Reproductive Toxic Effects of Cisplatin and Its Modulation by the Antioxidant Sodium 2-Mercaptoethanesulfonate (Mesna) in Female Rats

Study Objective: Chemical protection against cisplatin, which is a commonly used cancer chemotherapeutic agent, is not well defined. We tested the hypothesis that the antioxidant mesna might protect against the cisplatin-induced repoductive effects in female rats. Design & Setting: Adult female rats were injected with saline, cisplatin alone, or mesna + cisplatin, mated with males, and euthanized on gestational day 17. Patients: Animal Model. Interventions: The administration of either cisplatin or mesna + cisplatin (two injections one week apart, mesna 30 minute pretreatment) followed by mating one week after treatment. Main Outcomes Measured: The number corpora lutea, implantation and resorptions sites, viable and non-viable fetuses, fetal weights, and the level of progesterone per corpus luteum. Results: The administration of cisplatin caused an increase in pre- and post- implantation loss, an increase in the number of resorptions and a decrease in the number of viable fetuses.

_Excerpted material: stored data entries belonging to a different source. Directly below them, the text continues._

Lemma i32_from_le_bytes z : in_i 32 z → i32_from_le (le_bytes 4 z) = z.
Proof.
  intros Hz. unfold i32_from_le. rewrite le_val_le_bytes.
  change (256 ^ Z.of_nat 4) with (2 ^ 32). rewrite swrap_mod by lia.
  by apply swrap_small.
Qed.

Lemma i64_from_le_bytes z : in_i 64 z → i64_from_le (le_bytes 8 z) = z.
Proof.
  intros Hz. unfold i64_from_le. rewrite le_val_le_bytes.
  change (256 ^ Z.of_nat 8) with (2 ^ 64). rewrite swrap_mod by lia.
  by apply swrap_small.
Qed.

(** ** Lemmas on readers *)

Lemma parser_bind_ok {A B} (p : parser A) (f : A → parser B) s a s' :
  p s = Ok (a, s') → (p ≫= f) s = f a s'.
Proof. intros H. unfold mbind, parser_bind. by rewrite H. Qed.

Lemma parser_bind_err {A B} (p : parser A) (f : A → parser B) s e :
  p s = Err e → (p ≫= f) s = Err e.
Proof. intros H. unfold mbind, parser_bind. by rewrite H. Qed.

Lemma read_exact_app n l r : length l = n → read_exact n (l ++ r) = Ok (l, r).
Proof.
  intros <-. unfold read_exact. rewrite decide_True by (rewrite length_app; lia).
  by rewrite take_app_length, drop_app_length.
Qed.

Lemma read_exact_short n s : (length s < n)%nat → read_exact n s = Err UnexpectedEof.
Proof. intros H. unfold read_exact. by rewrite decide_False by lia. Qed.

Lemma read_exact_Ok n s l r :
  read_exact n s = Ok (l, r) → s = l ++ r ∧ length l = n.
Proof.
  unfold read_exact. case_decide; [|done]. intros [= <- <-].
  rewrite take_drop, length_take. split; [done|lia].
Qed.

(** ** Generic list lemmas *)

Lemma take_add_app {A} (n m : nat) (l : list A) :
  take (n + m) l = take n l ++ take m (drop n l).
Proof.
  revert l. induction n as [|n IH]; intros l; [done|].
  destruct l; simpl; [by rewrite take_nil|]. by rewrite IH.
Qed.

Lemma drop_S_lookup {A} (l : list A) i x :
  l !! i = Some x → drop i l = x :: drop (S i) l.
Proof. intros H. by apply drop_S. Qed.

(** ** Automation *)

(** ** Lists *)

Lemma lookup_copy_at i src dst j : (i + length src ≤ length dst)%nat →
  copy_at i src dst !! j =
    if decide (i ≤ j < i + length src)%nat then src !! (j - i)%nat else dst !! j.
Proof.
  intros Hl. unfold copy_at. assert (length (take i dst) = i) by (rewrite length_take; lia).
  destruct (Nat.lt_ge_cases j i).
  - rewrite decide_False by lia. rewrite lookup_app_l by lia. by rewrite lookup_take_lt.
  - rewrite lookup_app_r by lia. destruct (Nat.lt_ge_cases j (i + length src)).
    + rewrite decide_True by lia. rewrite lookup_app_l by lia. f_equal. lia.
    + rewrite decide_False by lia. rewrite lookup_app_r by lia. rewrite lookup_drop. f_equal. lia.
Qed.

Lemma length_copy_at i src dst : (i + length src ≤ length dst)%nat →
  length (copy_at i src dst) = length dst.
Proof. intros Hl. unfold copy_at. rewrite !length_app, length_take, length_drop. lia. Qed.

(** Case analysis on the scrutinee of the outermost [match] or [if]. *)
Ltac case_scrut :=
  match goal with
  | |- context [match ?x with _ => _ end] =>
      lazymatch x with context [match _ with _ => _ end] => fail | _ => destruct x eqn:? end
  end.

(** Turn boolean comparisons in the context into propositions. *)
Ltac bool_to_prop :=
  repeat match goal with
  | H : (_ && _)%bool = true |- _ => apply andb_prop in H as [??]
  | H : (_ || _)%bool = false |- _ => apply orb_false_elim in H as [??]
  | H : negb _ = true |- _ => apply negb_true_iff in H
  | H : negb _ = false |- _ => apply negb_false_iff in H
  | H : (_ <? _) = true |- _ => apply Z.ltb_lt in H
  | H : (_ <? _) = false |- _ => apply Z.ltb_ge in H
  | H : (_ <=? _) = true |- _ => apply Z.leb_le in H
  | H : (_ <=? _) = false |- _ => apply Z.leb_gt in H
  | H : (_ =? _) = true |- _ => apply Z.eqb_eq in H
  | H : (_ =? _) = false |- _ => apply Z.eqb_neq in H
  | H : (_ >? _) = true |- _ => rewrite Z.gtb_ltb in H
  | H : (_ >? _) = false |- _ => rewrite Z.gtb_ltb in H
  | H : (_ >=? _) = true |- _ => rewrite Z.geb_leb in H
  | H : (_ >=? _) = false |- _ => rewrite Z.geb_leb in H
  | H : bool_decide _ = true |- _ => apply bool_decide_eq_true in H
  | H : bool_decide _ = false |- _ => apply bool_decide_eq_false in H
  end.

Create HintDb wire discriminated.
#[export] Hint Rewrite @length_app length_le_bytes @length_take @length_drop
  @length_replicate : len.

Mesna administered prior to cisplatin resulted in a decrease in the rate of the pre- and post implantation loss, along with a decrease in the number of resorptions and an increase in the number of live fetuses. Conclusions: Prior exposure to cisplatin caused significant adverse effects on fertility as evidenced by the decreased implantation due to increased fetal loss. The administration of mesna appeared to temper cisplatin damage by lessening the cisplatin effects on fetal resorption.